In 1941, at the South American Championships organized in Viña Del Mar, she was responsible for 50.5 points of the 174 points scored by Brazil's women's team, which won the title by countries. Soon after, she left competitive swimming to get married and have a child. In an unprecedented decision, she returned to swimming in 1943. Coutinho continued winning Brazilian and South American titles and surpassing records. In 1948 she was chosen as Brazil's best athlete. At 28 years old, married and considered old for the sport, she was still breaking paradigms.

At the 1948 Summer Olympics, in London, Coutinho reached two finals, finishing 6th in the 400-metre freestyle and 6th in the 4×100-metre freestyle, along with Eleonora Schmitt, Maria da Costa and Talita Rodrigues. Coutinho also swam the 100-metre freestyle, not reaching the final. For her, however, the 400-metre freestyle final was not a cause for celebration. In that year, she had done an exceptional 5:20.3, sufficient for Olympic silver medal. But poor conditions of travel to Europe, room and board, and the loss of form for going several days without training because of the long journey had its price. This was typical of Brazilian sport in those days; similar conditions also cost Maria Lenk and Manuel dos Santos medals.

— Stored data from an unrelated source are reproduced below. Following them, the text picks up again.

(** A frame that peer B opens to a message. *)
Definition opens (keys : MeshKeys) (data : bytes) : Prop :=
  exists m, m ∈ MESSAGES /\ sframeDecrypt data (resolve_peer keys) (mkMeta None None None) = Ok (textEncode m).

Definition restored (e : LogEntry) : Prop :=
  le_label e = "recv:"%string /\ exists m, m ∈ MESSAGES /\ le_shown e = ShownText (textEncode m).

Record intact (keys : MeshKeys) (s : Mesh) : Prop := mk_intact {
  it_on : e2eeEnabled s = true;
  it_channel : Forall (opens keys) (channelAtoB s);
  it_logB : Forall restored (logB s)
}.

Definition agree (keys : MeshKeys) : Prop :=
  keyA_receiver keys = keyA_sender keys /\ key_wf FIXED_KID_CODEC DEFAULT_CIPHER_SUITE 0 0 (keyA_sender keys).

Lemma sealed_opens keys m ctr w :
  agree keys -> m ∈ MESSAGES ->
  sframeEncrypt (textEncode m) (sframe_key (keyA_sender keys)) ctr None aad_prefix = Ok w -> opens keys w.
Proof.
  intros [Hr Hwf] Hm Hw. exists m. split; [done|].
  apply (sframe_open (textEncode m) (sframe_key (keyA_sender keys)) ctr None aad_prefix w FIXED_KID_CODEC
    (resolve_peer keys) 0 0 Hw); [exact (codec_roundtrip _ _ _ (kw_kid _ _ _ _ _ Hwf))|].
  unfold resolve_peer. cbn. by rewrite Hr.
Qed.

Lemma message_at n : default ""%string (MESSAGES !! (n mod length MESSAGES)%nat) ∈ MESSAGES.
Proof.
  destruct (lookup_lt_is_Some_2 MESSAGES (n mod length MESSAGES)) as [m Hm]; [by apply Nat.mod_upper_bound|].
  rewrite Hm. by eapply list_elem_of_lookup_2.
Qed.

Lemma tick_intact keys : agree keys -> hoare (intact keys) (intact keys) (fun _ => intact keys) (interval_callback keys).
Proof.
  intros Hk. unfold interval_callback. apply (hoare_bind _ _ (fun _ => intact keys)); [by apply hoare_piece|]. intros n.
  pose proof (message_at n) as Hm. set (text := default _ _) in *.
  apply (hoare_bind _ _ (fun _ => intact keys)); [apply hoare_piece; by intros s []|]. intros _.
  apply (hoare_bind _ _ (fun on s => intact keys s /\ on = true)).
  { apply hoare_piece. intros s Hs. split; [done|apply Hs]. }
  intros on s [Hs ->]. revert s Hs. cbn [negb].
  apply (hoare_bind _ _ (fun _ => intact keys)); [by apply hoare_piece|]. intros ctr.
  apply (hoare_bind _ _ (fun _ => intact keys)); [by apply hoare_pause|]. intros _.
  apply (hoare_bind _ _ (fun w s => intact keys s /\ opens keys w)).
  { apply hoare_piece. intros s Hs. unfold lift. cbn [fst snd].
    destruct (sframeEncrypt _ _ _ _ _) as [w|] eqn:Ew; [|done].
    split; [done|by eapply sealed_opens]. }
  intros w s [Hs Hw]. revert s Hs.
  apply (hoare_bind _ _ (fun _ => intact keys)); [apply hoare_piece; by intros s []|]. intros _.
  apply (hoare_bind _ _ (fun _ => intact keys)); [apply hoare_piece; by intros s []|]. intros _.
  apply hoare_piece. intros s [Hon Hch Hlog]. split; [done| |done]. cbn. apply Forall_app. by repeat constructor.
Qed.

Lemma onmessage_intact keys data :
  opens keys data -> hoare (intact keys) (intact keys) (fun _ => intact keys) (port2_onmessage keys data).
Proof.
  intros (m & Hm & Hd). unfold port2_onmessage. apply (hoare_bind _ _ (fun on s => intact keys s /\ on = true)).
  { apply hoare_piece. intros s Hs. split; [done|apply Hs]. }
  intros on s [Hs ->]. revert s Hs. cbn [negb]. apply hoare_catch.
  apply (hoare_bind _ _ (fun _ => intact keys)); [by apply hoare_pause|]. intros _.
  apply (hoare_bind _ _ (fun d s => intact keys s /\ d = textEncode m)).
  { apply hoare_piece. intros s Hs. unfold lift. cbn [fst snd]. by rewrite Hd. }
  intros d s [Hs ->]. revert s Hs. apply hoare_piece. intros s [Hon Hch Hlog]. split; [done|done|]. cbn.
  apply Forall_app. split; [done|]. constructor; [|constructor]. split; [done|]. by exists m.
Qed.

At the inaugural Pan American Games in 1951 in Buenos Aires, Coutinho won two bronze medals in the 400-metre freestyle, and in the 4×100-metre freestyle. She also finished 4th in the 200-metre freestyle. At 32 years old in the 1952 Summer Olympics in Helsinki, she swam in the 400-metre freestyle but did not reach the final.

==Records==
Coutinho broke the Brazilian record of the 100, 200, 400, 800 and 1500-metre freestyle and made history in the Brazilian press by having her photo published in O Globo newspaper in 1936—the first telephoto photograph in the history of Brazilian press.

==After professional swimming==
After leaving competitive swimming, Coutinho was director of swimming in the Botafogo club. She also began a process of recovery for disabled people. This interest emerged during the 1936 Olympics when she visited a Berlin hospital that through swimming, promoted the recovery of disabled children. In the late '50s, she campaigned for the construction of Home Recovery of Infantile Paralysis, where she developed water activities. She continued this work in Portugal, where she lived for eight years, and also in Brasilia.

In 1983, Coutinho returned to the Club de Regatas Guanabara, where she began teaching competitive swimming daily, teaching classes to friends and practicing painting; her hobby.

Piedade Coutinho died on October 14, 1997. Her fifth place in 1936 remained as the best women's Olympic placement of Brazil until 1964, when Aída dos Santos was fourth in the high jump. In the Pan American Games, a Brazilian woman won an individual medal in swimming in 1971, with Lucy Burle in the 100m butterfly. In the Olympics, Brazil had to wait 56 years for another woman to become a finalinst; Joanna Maranhão in the 400m medley in 2004. Coutinho had the most participation of Brazilian swimmers in the Olympics, participating in three games—tied with Maranhão and Fabiola Molina.